When you're high enough, you want to really fire that knee forward by pushing off your toes, with the aim of having your knee slightly off the ground, by their triceps. When you've got that on both arms, you end up in a low squat, squeezing your knees together. This is a good way of immobilising their arms, and normally means at least one is stuck up in front of you. It's then straightforward to either push it against your leg for an armbar, or wristlock them.
Another tip Dónal suggested for controlling them is to bring your upper body right over to one side (especially if they are trying to turn that way), then put the back of your arm by their head and move your upper body all the way over to the other side. This should put a lot of weight on them and make it hard for them to bridge in either direction. From here, you can move up and then go into the knee pinch squat as before.
There was a lot of drilling and exploring, with Dónal making sure he drove home any technical pointers by getting students to repeatedly spar with me (as Dónal injured his foot recently). That also means he can observe while they spar, which is an excellent idea from an instruction perspective. He then had them spar with me again after giving them some further technical pointers: I could definitely feel significant improvement from the students after the third or fourth time.

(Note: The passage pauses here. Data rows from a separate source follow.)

(** [s.trim() === ''] exactly when every code unit of [s] is white
    space. *)
Lemma trim_empty_iff (s : jsstring) :
  trim s = [] <-> forallb is_whitespace s = true.
Proof.
  unfold trim, trimEnd. split.
  - intros Ht. apply trimStart_nil_iff.
    apply (f_equal reverse) in Ht. rewrite reverse_involutive in Ht.
    change (reverse []) with (@nil N) in Ht.
    destruct (trimStart s) as [|c r] eqn:Hs; [reflexivity|].
    exfalso.
    assert (Hlast : exists r' d, c :: r = d :: r' /\ is_whitespace d = false).
    { clear Ht. induction s as [|d s IH]; simpl in Hs; [discriminate|].
      destruct (is_whitespace d) eqn:Hd; [auto|].
      inversion Hs; subst. eauto. }
    destruct Hlast as (r' & d & Heq & Hd). rewrite Heq in Ht.
    clear Heq Hs.
    assert (Hall : forall l, trimStart (reverse l) = [] ->
                     forallb is_whitespace l = true).
    { intros l Hl. apply trimStart_nil_iff in Hl.
      rewrite forallb_forall in *. intros x Hx. apply Hl.
      apply list_elem_of_In. rewrite elem_of_reverse.
      apply list_elem_of_In. exact Hx. }
    apply Hall in Ht. simpl in Ht. rewrite Hd in Ht. discriminate.
  - intros Hs. rewrite (trimStart_all_whitespace s Hs). reflexivity.
Qed.

Lemma startsWith_spec (s p : jsstring) :
  startsWith s p = true <-> exists after, s = p ++ after.
Proof.
  revert s. induction p as [|c p IH]; intros s; simpl.
  - destruct s; split; eauto.
  - destruct s as [|d s]; simpl.
    + split; [discriminate|]. intros [a Ha]. discriminate.
    + rewrite andb_true_iff, bool_decide_eq_true, IH. split.
      * intros [-> [a ->]]. eauto.
      * intros [a Ha]. injection Ha as -> ->. eauto.
Qed.
(** * The eligibility service of [src/eligibility.service.js]

    A shallow embedding of [EligibilityService] and of [isObject]
    ([src/utils.js]), followed by the properties of the evaluator.

    - [JS] gives a meaning to the part of JavaScript the service runs on:
      values, the outcome of an evaluation, property reads, [Object.entries],
      [every]/[some]/[map]/[flat]/[reduce]/[split], and the operators
      [==], [<], [>], [<=], [>=] and [includes].
    - [Utils] and [EligibilityService] follow the source function by
      function and keep its names. *)

From Stdlib Require Import List String Ascii Bool PrimFloat DecimalString.
From Stdlib Require Import FloatAxioms FloatOps SpecFloat.
Import ListNotations.
Open Scope string_scope.

(* ================================================================== *)
(** ** The JavaScript fragment *)
(* ================================================================== *)

Module JS.

#[local] Set Warnings "-register-all".

(** Values a record or a criteria document is built from.  A number is an
    IEEE 754 double, as in the language.  A string is a sequence of code
    units, one [ascii] each.  A date carries its time value, what [getTime()]
    returns.  An object is the list of its own enumerable properties, each
    key once, in the order [Object.entries] lists them; the service reads
    objects in that order and stops at the first entry that decides the
    result, so the order is part of the data. *)
Inductive value : Type :=
| VUndefined
| VNull
| VBool (b : bool)
| VNumber (n : float)
| VString (s : string)
| VDate (time : float)
| VArray (items : list value)
| VObject (props : list (string * value)).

Given all the Gracie University controversy recently, it's worth emphasising that observation is only viable if firstly you are there in person and can correct mistakes like Dónal did, plus you're also jumping in yourself occasionally (if you're not prevented by injury). You'll notice other details when you are rolling with a student than when you're just watching them. That lack of interaction is the biggest problem with Gracie University (my massive review here). Recently Rener and Ryron have tried to respond to the criticism by adding a preliminary 'technical belt' to the promotion system, which have to be verified in person before they are promoted, rather than awarding purely online. Good to see, but there's much further to go ;D).

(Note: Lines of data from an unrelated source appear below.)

Lemma lines_bind_pure (m : Gen A) (k : A -> Gen B) self :
  pure m ->
  lines_of (bind m k) self = lines_of m self ++ lines_of (k (res m self)) self.
Proof. intros H. now rewrite lines_bind, H. Qed.

Lemma after_bind_pure (m : Gen A) (k : A -> Gen B) self :
  pure m -> after (bind m k) self = after (k (res m self)) self.
Proof. intros H. now rewrite after_bind, H. Qed.

Lemma res_bind_pure (m : Gen A) (k : A -> Gen B) self :
  pure m -> res (bind m k) self = res (k (res m self)) self.
Proof. intros H. now rewrite res_bind, H. Qed.

Lemma pure_bind (m : Gen A) (k : A -> Gen B) :
  pure m -> (forall a, pure (k a)) -> pure (bind m k).
Proof. intros Hm Hk self. now rewrite after_bind, Hm, Hk. Qed.

Lemma pure_if (c : bool) (m1 m2 : Gen A) :
  pure m1 -> pure m2 -> pure (if c then m1 else m2).
Proof. now destruct c. Qed.

Lemma pure_ret (a : A) : pure (ret a).
Proof. intros self. reflexivity. Qed.

Lemma lines_if (c : bool) (m1 m2 : Gen A) self :
  lines_of (if c then m1 else m2) self
  = if c then lines_of m1 self else lines_of m2 self.
Proof. now destruct c. Qed.

Lemma res_if (c : bool) (m1 m2 : Gen A) self :
  res (if c then m1 else m2) self
  = if c then res m1 self else res m2 self.
Proof. now destruct c. Qed.

Lemma lines_ret (a : A) self : lines_of (ret a) self = [].
Proof. reflexivity. Qed.

Lemma res_ret (a : A) self : res (ret a) self = a.
Proof. reflexivity. Qed.

Lemma lines_bind_modify f (k : unit -> Gen B) self :
  lines_of (bind (modify f) k) self = lines_of (k tt) (f self).
Proof. unfold lines_of, bind, modify. now destruct (k tt (f self)) as [[b s2] o2]. Qed.

Lemma after_bind_modify f (k : unit -> Gen B) self :
  after (bind (modify f) k) self = after (k tt) (f self).
Proof. unfold after, bind, modify. now destruct (k tt (f self)) as [[b s2] o2]. Qed.

End GenEquations.

Lemma pure_yield l : pure (yield l).
Proof. intros self. reflexivity. Qed.

Lemma pure_get : pure get.
Proof. intros self. reflexivity. Qed.

Lemma pure_yield_if o : pure (yield_if o).
Proof. intros self. now destruct o. Qed.

Lemma pure_when c m : pure m -> pure (when c m).
Proof. now destruct c. Qed.
(** * flytekit.core.utils: a shallow embedding and its checked properties

    The development follows [src/flytekit/core/utils.py]:

    - [Dns]: the DNS-label sanitizer [_dnsify];
    - [ContainerDef]: the container descriptor builder
      [_get_container_definition];
    - [PodSpec]: the pod-spec serializer [_serialize_pod_spec], over an
      explicit object store, since the function deep-copies and then mutates;
    - [Timeit]: the [timeit] context manager and decorator.

    Python exceptions are results of type [result]; code that mutates objects
    is written in a state-and-exception monad over the object store. *)

From Stdlib Require Import NArith ZArith List String Ascii Bool Lia.
From stdpp Require Import base option list strings gmap.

Although it was mostly for the benefit of the students, the sparring was really useful for me too. I've been having that issue with mount where I can get up high, but I can't seem to stay right up high, as I end up slipping back down (about the same place as I am in the picture on the right, though my posture would be low). Dónal's squat-pinch method could be the solution I've been looking for and it worked a few times today in sparring. Excellent!
In sparring, I managed to get the knee pinch squat straight away, going for a wristlock then switched to a simple armbar where you push their arm against your leg, levering the elbow. Underneath, I am possibly using too much elbow to escape into my typical heel drag, as this week I've had an increasingly sore left bicep (which is the side I most commonly escape on). I was also shoving when they left any space (e.g., technical mount), so that could be it to. Either way, if I'm getting sore after training, then I'm probably using too much force.

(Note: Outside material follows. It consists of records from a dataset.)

(** X2.  The scan raises exactly when the tolerance is not positive and two
    of the segments it compares have a zero denominator (parallel or
    degenerate segments); the error is then the division by zero.  With a
    positive tolerance it always ends. *)
Theorem find_intersections_errors (self : GeometryProcessor) :
  (∀ e, _find_intersections self = Raise e →
        e = ZeroDivisionError
        ∧ tolerance self ≤ 0
        ∧ ∃ seg1 seg2, scanned_pair (segments self) seg1 seg2
                       ∧ denominator seg1 seg2 = 0)
  ∧ (tolerance self ≤ 0 →
     ∀ seg1 seg2,
       scanned_pair (segments self) seg1 seg2 →
       denominator seg1 seg2 = 0 →
       _find_intersections self = Raise ZeroDivisionError)
  ∧ (0 < tolerance self → ∃ self', _find_intersections self = Ok self').
Proof. exact (find_intersections_raises self). Qed.

(** Tolerance zero and two parallel segments. *)
Lemma find_intersections_errors_witness :
  let self :=
    mkGeometryProcessor 0 [] [(pt 0 0, pt 1 0); (pt 0 1, pt 1 1)] in
  _find_intersections self = Raise ZeroDivisionError.
Proof.
  intros self.
  destruct (find_intersections_errors self) as (_ & Hraise & _).
  apply (Hraise ltac:(vm_compute; discriminate)
           (pt 0 0, pt 1 0) (pt 0 1, pt 1 1)).
  - exists 0%nat, 1%nat. split; [lia | split; reflexivity].
  - apply (bool_decide_unpack _). vm_compute. exact I.
Defined.

(** ** Segment splitter: points on a segment *)

Lemma Qc_leb_false x y : Qc_leb x y = false ↔ ¬ x ≤ y.
Proof. unfold Qc_leb. apply bool_decide_eq_false. Qed.

Lemma Qc_min_le_l a b : Qc_min a b ≤ a.
Proof.
  unfold Qc_min. destruct (Qc_leb a b) eqn:E; [apply Qcle_refl|].
  apply Qc_leb_false in E. apply Qclt_le_weak, Qcnot_le_lt, E.
Qed.

Lemma Qc_min_le_r a b : Qc_min a b ≤ b.
Proof.
  unfold Qc_min. destruct (Qc_leb a b) eqn:E; [|apply Qcle_refl].
  apply Qc_leb_spec, E.
Qed.

Lemma Qc_max_ge_l a b : a ≤ Qc_max a b.
Proof.
  unfold Qc_max. destruct (Qc_leb a b) eqn:E; [|apply Qcle_refl].
  apply Qc_leb_spec, E.
Qed.

Lemma Qc_max_ge_r a b : b ≤ Qc_max a b.
Proof.
  unfold Qc_max. destruct (Qc_leb a b) eqn:E; [apply Qcle_refl|].
  apply Qc_leb_false in E. apply Qclt_le_weak, Qcnot_le_lt, E.
Qed.

(** A point of parameter [t] in [[0,1]] lies between the two ends. *)
Lemma between_ends (t a b : Qc) :
  0 ≤ t → t ≤ 1 →
  Qc_min a b ≤ a + t * (b - a) ∧ a + t * (b - a) ≤ Qc_max a b.
Proof.
  intros H0 H1.
  assert (Hcases : (a ≤ a + t * (b - a) ∧ a + t * (b - a) ≤ b)
                   ∨ (b ≤ a + t * (b - a) ∧ a + t * (b - a) ≤ a)).
  { unfold Qcle in *.
    rewrite !this_plus, !this_mult, !this_minus.
    change (this 0) with 0%Q in H0. change (this 1) with 1%Q in H1.
    generalize dependent (this t). generalize (this a) (this b).
    intros qa qb qt H0 H1.
    destruct (Qlt_le_dec qb qa); [right | left]; split; nra. }
  destruct Hcases as [[Hl Hu]|[Hl Hu]]; split.
  - eapply Qcle_trans; [apply Qc_min_le_l | exact Hl].
  - eapply Qcle_trans; [exact Hu | apply Qc_max_ge_r].
  - eapply Qcle_trans; [apply Qc_min_le_r | exact Hl].
  - eapply Qcle_trans; [exact Hu | apply Qc_max_ge_l].
Qed.

Lemma slack_le (tol lo x hi : Qc) :
  0 ≤ tol → lo ≤ x → x ≤ hi → lo - tol ≤ x ∧ x ≤ hi + tol.
Proof.
  intros Ht Hl Hh. unfold Qcle in *.
  rewrite this_minus, this_plus. change (this 0) with 0%Q in Ht.
  split; lra.
Qed.

Lemma point_at_on_segment self seg t :
  0 ≤ tolerance self → 0 ≤ t → t ≤ 1 →
  _point_on_segment self (point_at seg t) seg = true.
Proof.
  intros Htol H0 H1. destruct seg as [[x1 y1] [x2 y2]].
  unfold _point_on_segment, point_at, real, imag. simpl.
  replace ((y1 + t * (y2 - y1) - y1) * (x2 - x1)
           - (x1 + t * (x2 - x1) - x1) * (y2 - y1)) with 0 by ring.
  rewrite Qcabs_pos by apply Qcle_refl.
  assert (Hn : Qc_ltb (tolerance self) 0 = false)
    by (apply Qc_ltb_false, Qcle_not_lt, Htol).
  rewrite Hn.
  destruct (between_ends t x1 x2 H0 H1) as [Hxl Hxu].
  destruct (between_ends t y1 y2 H0 H1) as [Hyl Hyu].
  destruct (slack_le _ _ _ _ Htol Hxl Hxu) as [Hx1 Hx2].
  destruct (slack_le _ _ _ _ Htol Hyl Hyu) as [Hy1 Hy2].
  apply Qc_leb_spec in Hx1, Hx2, Hy1, Hy2.
  rewrite Hx1, Hx2, Hy1, Hy2. reflexivity.
Qed.

Lemma point_at_0 seg : point_at seg 0 = fst seg.
Proof.
  destruct seg as [[x1 y1] [x2 y2]]. unfold point_at, real, imag. simpl.
  f_equal; ring.
Qed.

Lemma point_at_1 seg : point_at seg 1 = snd seg.
Proof.
  destruct seg as [[x1 y1] [x2 y2]]. unfold point_at, real, imag. simpl.
  f_equal; ring.
Qed.

(** X3.  With a tolerance that is not negative, both ends of a segment and
    every point [start + t (end - start)], [0 ≤ t ≤ 1], pass the
    point-on-segment test; with a negative tolerance no point passes it on
    any segment. *)
Theorem point_on_segment_ends (self : GeometryProcessor) :
  (0 ≤ tolerance self →
   ∀ start end_ t,
     _point_on_segment self start (start, end_) = true
     ∧ _point_on_segment self end_ (start, end_) = true
     ∧ (0 ≤ t ≤ 1 →
        _point_on_segment self (point_at (start, end_) t) (start, end_)
        = true))
  ∧ (tolerance self < 0 →
     ∀ point seg, _point_on_segment self point seg = false).
Proof.
  split.
  - intros Htol start end_ t. split; [|split].
    + rewrite <- (point_at_0 (start, end_)) at 1.
      apply point_at_on_segment; [exact Htol | apply Qcle_refl | discriminate].
    + rewrite <- (point_at_1 (start, end_)) at 1.
      apply point_at_on_segment; [exact Htol | discriminate | apply Qcle_refl].
    + intros [H0 H1]. apply point_at_on_segment; assumption.
  - intros Htol point [start end_]. unfold _point_on_segment.
    assert (Hlt : Qc_ltb (tolerance self) (Qcabs
              ((imag point - imag start) * (real end_ - real start)
               - (real point - real start) * (imag end_ - imag start))) = true).
    { apply Qc_ltb_spec. eapply Qclt_le_trans; [exact Htol|].
      apply Qcabs_nonneg. }
    rewrite Hlt. reflexivity.
Qed.

Lemma point_on_segment_ends_witness :
  let self := __init__ (ofZ 1 / ofZ 10) in
  _point_on_segment self (pt 0 0) (pt 0 0, pt 3 4) = true
  ∧ _point_on_segment self (pt 3 4) (pt 0 0, pt 3 4) = true
  ∧ _point_on_segment (__init__ (- ofZ 1)) (pt 0 0) (pt 0 0, pt 3 4) = false.
Proof.
  intros self.
  destruct (point_on_segment_ends self) as [Hpos _].
  destruct (Hpos ltac:(vm_compute; discriminate) (pt 0 0) (pt 3 4) 0)
    as (H1 & H2 & _).
  destruct (point_on_segment_ends (__init__ (- ofZ 1))) as [_ Hneg].
  split; [exact H1|]. split; [exact H2|].
  apply Hneg. vm_compute. reflexivity.
Defined.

With free sparring, it was a similar situation once I made it to mount, though I didn't manage to finish it that time. I also ended up in side control at one point, locking in the figure four. Unusually for me, as I couldn't get the kimura I switched to an armbar. I couldn't break the grip and my memory failed me on methods. I vaguely looked for a wristlock and was just in the process of trying to remember the one where you kick with your leg as time ran out. If I went for armbars more often, that would help it become more instinctive, but armbars just aren't a big part of my game because I don't like the increased risk of losing position (compared to a choke or something similarly tight).